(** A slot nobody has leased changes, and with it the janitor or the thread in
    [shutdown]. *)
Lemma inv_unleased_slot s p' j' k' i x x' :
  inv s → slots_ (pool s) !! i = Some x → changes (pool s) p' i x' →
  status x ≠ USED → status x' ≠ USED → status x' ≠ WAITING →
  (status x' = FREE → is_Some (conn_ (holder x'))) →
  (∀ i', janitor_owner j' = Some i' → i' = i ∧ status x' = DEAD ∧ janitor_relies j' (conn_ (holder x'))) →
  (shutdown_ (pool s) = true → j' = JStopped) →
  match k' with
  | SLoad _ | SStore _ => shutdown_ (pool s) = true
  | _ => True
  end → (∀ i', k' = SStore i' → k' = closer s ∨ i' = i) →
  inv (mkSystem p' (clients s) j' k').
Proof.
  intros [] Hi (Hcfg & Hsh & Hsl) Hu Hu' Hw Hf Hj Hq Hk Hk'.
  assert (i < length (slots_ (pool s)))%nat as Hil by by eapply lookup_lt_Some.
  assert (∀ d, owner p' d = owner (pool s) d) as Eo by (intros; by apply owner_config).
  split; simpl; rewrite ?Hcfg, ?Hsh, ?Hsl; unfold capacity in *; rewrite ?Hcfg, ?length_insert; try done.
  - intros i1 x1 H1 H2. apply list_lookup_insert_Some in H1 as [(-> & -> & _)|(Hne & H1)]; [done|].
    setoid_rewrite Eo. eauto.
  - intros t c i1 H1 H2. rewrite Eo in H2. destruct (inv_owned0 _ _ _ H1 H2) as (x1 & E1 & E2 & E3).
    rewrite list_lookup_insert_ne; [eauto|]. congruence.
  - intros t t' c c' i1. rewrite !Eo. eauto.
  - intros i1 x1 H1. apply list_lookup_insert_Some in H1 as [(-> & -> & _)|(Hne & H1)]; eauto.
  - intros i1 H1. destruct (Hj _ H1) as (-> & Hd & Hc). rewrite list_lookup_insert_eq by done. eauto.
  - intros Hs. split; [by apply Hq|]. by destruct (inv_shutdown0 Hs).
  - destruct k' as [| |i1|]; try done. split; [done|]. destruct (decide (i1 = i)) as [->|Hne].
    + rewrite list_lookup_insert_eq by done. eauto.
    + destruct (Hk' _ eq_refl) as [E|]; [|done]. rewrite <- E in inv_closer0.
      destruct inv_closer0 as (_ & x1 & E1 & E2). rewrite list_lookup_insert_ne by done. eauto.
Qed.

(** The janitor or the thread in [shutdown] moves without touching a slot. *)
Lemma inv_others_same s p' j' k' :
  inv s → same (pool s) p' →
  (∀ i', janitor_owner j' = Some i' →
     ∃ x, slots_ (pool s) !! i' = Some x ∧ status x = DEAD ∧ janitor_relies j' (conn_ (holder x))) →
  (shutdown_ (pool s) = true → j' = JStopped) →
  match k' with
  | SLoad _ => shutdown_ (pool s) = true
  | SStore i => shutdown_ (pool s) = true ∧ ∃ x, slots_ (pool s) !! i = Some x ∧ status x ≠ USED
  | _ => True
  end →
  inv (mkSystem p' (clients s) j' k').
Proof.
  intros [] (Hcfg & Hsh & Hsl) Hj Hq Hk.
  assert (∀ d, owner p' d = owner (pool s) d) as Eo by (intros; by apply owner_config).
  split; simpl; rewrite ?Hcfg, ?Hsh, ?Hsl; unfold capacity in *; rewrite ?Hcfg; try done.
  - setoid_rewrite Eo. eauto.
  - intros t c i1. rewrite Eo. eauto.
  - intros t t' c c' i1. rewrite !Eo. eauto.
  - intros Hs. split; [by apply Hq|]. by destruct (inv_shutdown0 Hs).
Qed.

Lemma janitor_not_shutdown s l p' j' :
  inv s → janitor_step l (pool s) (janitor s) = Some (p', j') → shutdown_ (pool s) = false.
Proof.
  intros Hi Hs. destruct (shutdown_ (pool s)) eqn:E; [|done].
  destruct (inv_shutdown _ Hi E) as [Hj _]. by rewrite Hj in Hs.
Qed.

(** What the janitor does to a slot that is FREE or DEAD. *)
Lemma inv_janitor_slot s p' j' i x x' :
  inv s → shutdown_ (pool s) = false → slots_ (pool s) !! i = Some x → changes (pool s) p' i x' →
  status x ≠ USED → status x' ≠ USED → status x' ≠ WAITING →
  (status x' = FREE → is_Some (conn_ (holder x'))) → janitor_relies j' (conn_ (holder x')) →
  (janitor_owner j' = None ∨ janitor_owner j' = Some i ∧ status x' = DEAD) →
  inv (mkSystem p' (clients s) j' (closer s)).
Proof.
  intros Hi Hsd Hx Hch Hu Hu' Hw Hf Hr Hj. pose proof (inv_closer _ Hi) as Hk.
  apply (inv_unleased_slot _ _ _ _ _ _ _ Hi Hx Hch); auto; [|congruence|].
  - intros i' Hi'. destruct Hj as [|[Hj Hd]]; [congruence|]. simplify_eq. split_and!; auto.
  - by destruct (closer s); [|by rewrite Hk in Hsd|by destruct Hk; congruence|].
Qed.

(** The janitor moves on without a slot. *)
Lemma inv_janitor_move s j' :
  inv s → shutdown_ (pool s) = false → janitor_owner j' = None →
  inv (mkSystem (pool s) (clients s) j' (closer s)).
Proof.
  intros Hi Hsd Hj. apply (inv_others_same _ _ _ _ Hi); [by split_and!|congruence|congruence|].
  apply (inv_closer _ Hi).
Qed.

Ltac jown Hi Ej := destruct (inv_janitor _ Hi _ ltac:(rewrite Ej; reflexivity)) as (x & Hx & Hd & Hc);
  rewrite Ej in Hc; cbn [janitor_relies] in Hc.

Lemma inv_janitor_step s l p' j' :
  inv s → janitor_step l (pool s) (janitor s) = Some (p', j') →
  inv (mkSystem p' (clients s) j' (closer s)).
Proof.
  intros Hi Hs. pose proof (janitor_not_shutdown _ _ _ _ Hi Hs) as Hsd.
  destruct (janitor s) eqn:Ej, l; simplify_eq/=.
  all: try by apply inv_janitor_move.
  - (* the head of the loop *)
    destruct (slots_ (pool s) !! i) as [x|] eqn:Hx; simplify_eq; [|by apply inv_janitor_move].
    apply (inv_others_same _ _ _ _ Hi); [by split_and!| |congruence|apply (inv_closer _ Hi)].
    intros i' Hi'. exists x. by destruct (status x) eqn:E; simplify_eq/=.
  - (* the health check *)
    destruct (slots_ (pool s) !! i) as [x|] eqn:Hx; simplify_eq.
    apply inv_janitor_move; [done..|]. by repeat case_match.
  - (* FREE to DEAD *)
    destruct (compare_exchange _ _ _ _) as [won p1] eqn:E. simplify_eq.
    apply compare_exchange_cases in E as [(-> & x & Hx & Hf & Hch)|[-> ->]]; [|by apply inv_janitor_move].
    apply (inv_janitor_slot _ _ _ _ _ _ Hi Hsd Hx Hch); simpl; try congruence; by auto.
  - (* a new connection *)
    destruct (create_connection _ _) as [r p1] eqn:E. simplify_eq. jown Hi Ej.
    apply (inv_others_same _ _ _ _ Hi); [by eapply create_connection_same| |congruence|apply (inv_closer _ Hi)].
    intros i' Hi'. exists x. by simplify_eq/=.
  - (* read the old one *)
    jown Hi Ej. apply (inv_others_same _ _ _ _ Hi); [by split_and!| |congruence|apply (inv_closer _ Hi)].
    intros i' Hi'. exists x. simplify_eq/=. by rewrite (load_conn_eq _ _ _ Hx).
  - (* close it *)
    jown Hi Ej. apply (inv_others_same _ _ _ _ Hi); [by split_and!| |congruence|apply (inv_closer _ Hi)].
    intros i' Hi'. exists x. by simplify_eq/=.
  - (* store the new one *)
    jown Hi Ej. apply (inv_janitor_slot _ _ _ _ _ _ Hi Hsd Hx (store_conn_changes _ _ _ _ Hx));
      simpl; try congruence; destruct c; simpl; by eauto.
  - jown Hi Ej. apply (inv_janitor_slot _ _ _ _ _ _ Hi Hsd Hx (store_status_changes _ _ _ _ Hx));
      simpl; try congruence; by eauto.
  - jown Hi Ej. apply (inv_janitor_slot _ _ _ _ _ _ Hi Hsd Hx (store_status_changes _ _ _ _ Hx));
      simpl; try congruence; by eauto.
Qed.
--
→ DIRECTIONS
I'd like an exact copy of the lines above, from the very first one through the line that contains "SLoad _ => shutdown_ (pool s) = true", with nothing else added.

→ ANSWER TO THE PROBLEM
(** A slot nobody has leased changes, and with it the janitor or the thread in
    [shutdown]. *)
Lemma inv_unleased_slot s p' j' k' i x x' :
  inv s → slots_ (pool s) !! i = Some x → changes (pool s) p' i x' →
  status x ≠ USED → status x' ≠ USED → status x' ≠ WAITING →
  (status x' = FREE → is_Some (conn_ (holder x'))) →
  (∀ i', janitor_owner j' = Some i' → i' = i ∧ status x' = DEAD ∧ janitor_relies j' (conn_ (holder x'))) →
  (shutdown_ (pool s) = true → j' = JStopped) →
  match k' with
  | SLoad _ | SStore _ => shutdown_ (pool s) = true
  | _ => True
  end → (∀ i', k' = SStore i' → k' = closer s ∨ i' = i) →
  inv (mkSystem p' (clients s) j' k').
Proof.
  intros [] Hi (Hcfg & Hsh & Hsl) Hu Hu' Hw Hf Hj Hq Hk Hk'.
  assert (i < length (slots_ (pool s)))%nat as Hil by by eapply lookup_lt_Some.
  assert (∀ d, owner p' d = owner (pool s) d) as Eo by (intros; by apply owner_config).
  split; simpl; rewrite ?Hcfg, ?Hsh, ?Hsl; unfold capacity in *; rewrite ?Hcfg, ?length_insert; try done.
  - intros i1 x1 H1 H2. apply list_lookup_insert_Some in H1 as [(-> & -> & _)|(Hne & H1)]; [done|].
    setoid_rewrite Eo. eauto.
  - intros t c i1 H1 H2. rewrite Eo in H2. destruct (inv_owned0 _ _ _ H1 H2) as (x1 & E1 & E2 & E3).
    rewrite list_lookup_insert_ne; [eauto|]. congruence.
  - intros t t' c c' i1. rewrite !Eo. eauto.
  - intros i1 x1 H1. apply list_lookup_insert_Some in H1 as [(-> & -> & _)|(Hne & H1)]; eauto.
  - intros i1 H1. destruct (Hj _ H1) as (-> & Hd & Hc). rewrite list_lookup_insert_eq by done. eauto.
  - intros Hs. split; [by apply Hq|]. by destruct (inv_shutdown0 Hs).
  - destruct k' as [| |i1|]; try done. split; [done|]. destruct (decide (i1 = i)) as [->|Hne].
    + rewrite list_lookup_insert_eq by done. eauto.
    + destruct (Hk' _ eq_refl) as [E|]; [|done]. rewrite <- E in inv_closer0.
      destruct inv_closer0 as (_ & x1 & E1 & E2). rewrite list_lookup_insert_ne by done. eauto.
Qed.

(** The janitor or the thread in [shutdown] moves without touching a slot. *)
Lemma inv_others_same s p' j' k' :
  inv s → same (pool s) p' →
  (∀ i', janitor_owner j' = Some i' →
     ∃ x, slots_ (pool s) !! i' = Some x ∧ status x = DEAD ∧ janitor_relies j' (conn_ (holder x))) →
  (shutdown_ (pool s) = true → j' = JStopped) →
  match k' with
  | SLoad _ => shutdown_ (pool s) = true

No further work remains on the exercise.